Problem statement — Among the entries below, only the lines starting at the one with "with (Nat.max (nodeDepth (FilterNode M1" and ending at the one with "change (queryDepth (AFilter (FilterNode M2", both included, are to be printed exactly.

Excerpted records —
#####

Lemma sibling_plan (R1 R2 R3 M1 M2 : list Trait) (f1 f2 : QueryFilter) :
  (forall i j, rnd i = rnd j -> i = j) ->
  exists a b1 b2,
    a <> b1 /\ a <> b2 /\ b1 <> b2 /\
    createTreeQuery
      (map ATrait R1 ++ AFilter (FilterNode M1 f1 []) ::
       map ATrait R2 ++ AFilter (FilterNode M2 f2 []) :: map ATrait R3) =
    Returns
      (mkPlan [mkEvalEdge f2 a b2; mkEvalEdge f1 a b1] a
         [mkEvalNode a (Some (cacheQuery (map ATrait (R1 ++ R2 ++ R3))))
            [mkEvalEdge f1 a b1; mkEvalEdge f2 a b2];
          mkEvalNode b1 (Some (cacheQuery (map ATrait M1))) [];
          mkEvalNode b2 (Some (cacheQuery (map ATrait M2))) []]).
Proof.
  intros Hinj.
  destruct (sibling_build R1 R2 R3 M1 M2 f1 f2 Hinj)
    as (a & b1 & b2 & d & H1 & H2 & H3 & Hbuild).
  exists a, b1, b2. repeat (split; [assumption|]).
  unfold createTreeQuery.
  set (spec := map ATrait R1 ++ _ :: _) in *.
  assert (Hlen : (length spec =? 0) = false).
  { apply Nat.eqb_neq. subst spec. rewrite length_app. simpl. lia. }
  assert (Hfuel : buildFuel spec = 4).
  { unfold buildFuel. subst spec. rewrite queryDepth_app, queryDepth_traits.
    change (queryDepth (AFilter (FilterNode M1 f1 []) ::
                        map ATrait R2 ++ AFilter (FilterNode M2 f2 []) ::
                        map ATrait R3))
      with (Nat.max (nodeDepth (FilterNode M1 f1 []))
              (queryDepth (map ATrait R2 ++ AFilter (FilterNode M2 f2 []) ::
                           map ATrait R3))).
    rewrite queryDepth_app, queryDepth_traits.
    change (queryDepth (AFilter (FilterNode M2 f2 []) :: map ATrait R3))
      with (Nat.max (nodeDepth (FilterNode M2 f2 []))
              (queryDepth (map ATrait R3))).
    rewrite queryDepth_traits. reflexivity. }
  rewrite Hlen, Hfuel, Hbuild.
  cbn [filterWithTuple heap finalQueries].
  decide_ids. compute_ids. reflexivity.
Qed.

#####

Response to this exercise —
      with (Nat.max (nodeDepth (FilterNode M1 f1 []))
              (queryDepth (map ATrait R2 ++ AFilter (FilterNode M2 f2 []) ::
                           map ATrait R3))).
    rewrite queryDepth_app, queryDepth_traits.
    change (queryDepth (AFilter (FilterNode M2 f2 []) :: map ATrait R3))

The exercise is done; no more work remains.